*ABOUT THIS TASK*: From the entries that follow, pick out all lines holding "Habs".

*RECORDED DATA*:
_ _ _ _
(** The answer of the handler for a relative path of the names [c :: cs]:
    the check is made on the names that are left of the directory of the
    trial followed by [c :: cs] after normalisation. *)
Lemma image_check (hs : list str) (cwd : str) (file_exists : str -> bool) (t : Z)
    (c : str) (cs : list str) :
  forallb is_plain hs = true -> 0 <= t ->
  c <> [] -> Forall (fun c => ~ In "/"%char c) (c :: cs) ->
  Reconstruction.results_dir (abs_path hs) t ++ "/"%char :: join (lit "/") (c :: cs)
  = abs_path ((hs ++ results_comps ++ [trial_dir t]) ++ c :: cs) /\
  abspath cwd (abs_path ((hs ++ results_comps ++ [trial_dir t]) ++ c :: cs))
  = "/"%char :: join (lit "/")
                  (fold_left (norm_step 1) (c :: cs) (hs ++ results_comps ++ [trial_dir t])) /\
  Reconstruction.get_reconstruction_image (abs_path hs) cwd file_exists t
    (join (lit "/") (c :: cs))
  = if starts_with (abs_path (hs ++ results_comps ++ [trial_dir t]))
         ("/"%char :: join (lit "/")
            (fold_left (norm_step 1) (c :: cs) (hs ++ results_comps ++ [trial_dir t])))
    then served file_exists
           (Reconstruction.results_dir (abs_path hs) t
            ++ "/"%char :: join (lit "/") (c :: cs))
    else Reconstruction.Forbidden.
Proof.
  intros Hh Ht Hne Hf.
  pose proof (trial_base_plain hs t Hh Ht) as Hb.
  set (base := hs ++ results_comps ++ [trial_dir t]) in *.
  assert (Hfull : Reconstruction.results_dir (abs_path hs) t
                  ++ "/"%char :: join (lit "/") (c :: cs) = abs_path (base ++ c :: cs)).
  { rewrite results_dir_abs. fold base.
    rewrite (abs_path_app base (c :: cs)), (abs_path_join c cs). reflexivity. }
  assert (Hshape : exists h rest, base = h :: rest /\ h <> []).
  { unfold base. destruct hs as [| h hs'].
    - eexists; eexists. split; [reflexivity | discriminate].
    - exists h. eexists. split; [reflexivity |].
      cbn [forallb] in Hh. apply andb_prop in Hh. destruct Hh as [Hp _].
      apply is_plain_parts in Hp. destruct Hp as [Hp _]. now intros ->. }
  destruct Hshape as (h & rest & Eb & Hh0).
  assert (Hdir : abspath cwd (abs_path base) = abs_path base).
  { rewrite Eb. rewrite abspath_abs_path;
      [| assumption | rewrite <- Eb; now apply plain_no_slash].
    rewrite <- Eb, fold_norm_plain by assumption. cbn [app].
    rewrite Eb. now rewrite abs_path_join. }
  assert (Habs : abspath cwd (abs_path (base ++ c :: cs))
                 = "/"%char :: join (lit "/") (fold_left (norm_step 1) (c :: cs) base)).
  { rewrite Eb. cbn [app]. rewrite abspath_abs_path;
      [| assumption
       | change (h :: rest ++ c :: cs) with ((h :: rest) ++ c :: cs); rewrite <- Eb;
         apply Forall_app; split; [now apply plain_no_slash | assumption] ].
    change (h :: rest ++ c :: cs) with ((h :: rest) ++ c :: cs).
    rewrite <- Eb, fold_left_app, (fold_norm_plain 1 base []) by assumption.
    reflexivity. }
  split; [exact Hfull |]. split; [exact Habs |].
  unfold Reconstruction.get_reconstruction_image.
  assert (Hj : path_join (Reconstruction.results_dir (abs_path hs) t)
                 (join (lit "/") (c :: cs))
               = abs_path (base ++ c :: cs)).
  { rewrite <- Hfull. unfold path_join.
    rewrite join_starts_plain; [| assumption | now inversion Hf].
    destruct (str_of_int_round_trip t Ht) as (Hn & Hd & _).
    unfold Reconstruction.results_dir at 1 2.
    rewrite !app_assoc, ends_with_slash_digits by assumption.
    destruct ((abs_path hs ++ _) ++ str_of_int t) eqn:E; [| reflexivity].
    apply app_eq_nil in E. destruct E as [_ E]. contradiction. }
  rewrite Hj, results_dir_abs. fold base. rewrite Hdir, Habs.
  destruct (starts_with _ _); cbn [negb]; [| reflexivity].
  unfold served. rewrite (abs_path_app base), (abs_path_join c cs).
  destruct (file_exists _); reflexivity.
Qed.

Lemma slash_join_abs (l : list str) :
  l <> [] -> "/"%char :: join (lit "/") l = abs_path l.
Proof. destruct l; [contradiction | intros _; symmetry; apply abs_path_join]. Qed.

Lemma dotdot_no_slash : ~ In "/"%char (lit "..").
Proof. intros [H | [H | []]]; discriminate. Qed.

Lemma abs_path_last (l : list str) (x : str) :
  abs_path (l ++ [x]) = abs_path l ++ "/"%char :: x.
Proof.
  rewrite abs_path_app. cbn [abs_path flat_map]. now rewrite app_nil_r.
Qed.

(** X19: the check of the image handler compares the text of two paths.  A
    path of plain names is served from the directory of the trial, and a
    path that leaves it for a directory beside it is refused, unless the
    name of that directory begins with the name of the directory of the
    trial: the path [../trial_<u>/<f>] passes the check of trial [t]
    whenever the decimal text of [u] begins with that of [t], and what
    is served then is the file [f] of trial [u]. *)
Theorem image_check_compares_text (hs : list str) (cwd : str)
    (file_exists : str -> bool) (t : Z) :
  forallb is_plain hs = true -> 0 <= t ->
  (forall c cs, forallb is_plain (c :: cs) = true ->
     Reconstruction.get_reconstruction_image (abs_path hs) cwd file_exists t
       (join (lit "/") (c :: cs))
     = served file_exists
         (Reconstruction.results_dir (abs_path hs) t
          ++ "/"%char :: join (lit "/") (c :: cs))) /\
  (forall x, is_plain x = true -> starts_with (trial_dir t) x = false ->
     Reconstruction.get_reconstruction_image (abs_path hs) cwd file_exists t
       (lit "../" ++ x)
     = Reconstruction.Forbidden) /\
  (forall u f, 0 <= u -> starts_with (str_of_int t) (str_of_int u) = true ->
     is_plain f = true ->
     Reconstruction.get_reconstruction_image (abs_path hs) cwd file_exists t
       (lit "../" ++ trial_dir u ++ "/"%char :: f)
     = served file_exists
         (Reconstruction.results_dir (abs_path hs) t
          ++ "/"%char :: lit "../" ++ trial_dir u ++ "/"%char :: f) /\
     abspath cwd
       (Reconstruction.results_dir (abs_path hs) t
        ++ "/"%char :: lit "../" ++ trial_dir u ++ "/"%char :: f)
     = Reconstruction.results_dir (abs_path hs) u ++ "/"%char :: f).
Proof.
  intros Hh Ht.
  pose proof (trial_base_plain hs t Hh Ht) as Hb.
  assert (Hb0 : forallb is_plain (hs ++ results_comps) = true).
  { rewrite forallb_app, Hh. reflexivity. }
  assert (Hpt : is_plain (trial_dir t) = true).
  { destruct (str_of_int_round_trip t Ht) as (_ & Hd & _). now apply is_plain_trial. }
  assert (Eb : hs ++ results_comps ++ [trial_dir t]
               = (hs ++ results_comps) ++ [trial_dir t]) by apply app_assoc.
  split; [| split].
  - intros c cs Hp.
    assert (Hc : c <> []).
    { cbn [forallb] in Hp. apply andb_prop in Hp. destruct Hp as [Hp _].
      apply is_plain_parts in Hp. destruct Hp as [Hp _]. now intros ->. }
    destruct (image_check hs cwd file_exists t c cs Hh Ht Hc (plain_no_slash _ Hp))
      as (_ & _ & ->).
    rewrite fold_norm_plain by assumption.
    rewrite slash_join_abs by (intros E; apply app_eq_nil in E; destruct E; discriminate).
    now rewrite (abs_path_app (hs ++ results_comps ++ [trial_dir t]) (c :: cs)),
      starts_with_app.
  - intros x Hx Hs.
    change (lit "../" ++ x) with (join (lit "/") [lit ".."; x]).
    destruct (image_check hs cwd file_exists t (lit "..") [x] Hh Ht ltac:(discriminate))
      as (_ & _ & ->).
    { constructor; [exact dotdot_no_slash |]. constructor; [| constructor].
      now apply is_plain_parts. }
    cbn [fold_left]. rewrite Eb, norm_step_up, norm_step_plain by assumption.
    rewrite slash_join_abs by (intros E; apply app_eq_nil in E; destruct E; discriminate).
    rewrite !abs_path_last, starts_with_same_prefix. cbn [starts_with].
    destruct (ascii_dec "/" "/"); [| contradiction]. now rewrite Hs.
  - intros u f Hu Hs Hf.
    destruct (str_of_int_round_trip u Hu) as (_ & Hdu & _).
    assert (Hpu : is_plain (trial_dir u) = true) by now apply is_plain_trial.
    change (lit "../" ++ trial_dir u ++ "/"%char :: f)
      with (join (lit "/") [lit ".."; trial_dir u; f]).
    destruct (image_check hs cwd file_exists t (lit "..") [trial_dir u; f] Hh Ht
                ltac:(discriminate)) as (Hfull & Habs & ->).
    { constructor; [exact dotdot_no_slash |].
      constructor; [now apply is_plain_parts |].
      constructor; [now apply is_plain_parts | constructor]. }
    rewrite Hfull, Habs.
    cbn [fold_left]. rewrite Eb, norm_step_up, !norm_step_plain by assumption.
    rewrite slash_join_abs by (intros E; apply app_eq_nil in E; destruct E; discriminate).
    rewrite !abs_path_last.
    split.
    + rewrite <- !app_assoc, starts_with_same_prefix. cbn [app starts_with].
      destruct (ascii_dec "/" "/"); [| contradiction].
      destruct (starts_with_split _ _ Hs) as [d Ed].
      unfold trial_dir. rewrite Ed, <- !app_assoc.
      rewrite (app_assoc (lit "trial_") (str_of_int t)), starts_with_app. reflexivity.
    + rewrite results_dir_abs, app_assoc, abs_path_last. reflexivity.
Qed.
_ _ _ _
*OUTPUT FOR THIS TASK*:
  assert (Habs : abspath cwd (abs_path (base ++ c :: cs))
  split; [exact Hfull |]. split; [exact Habs |].
  rewrite Hj, results_dir_abs. fold base. rewrite Hdir, Habs.
                ltac:(discriminate)) as (Hfull & Habs & ->).
    rewrite Hfull, Habs.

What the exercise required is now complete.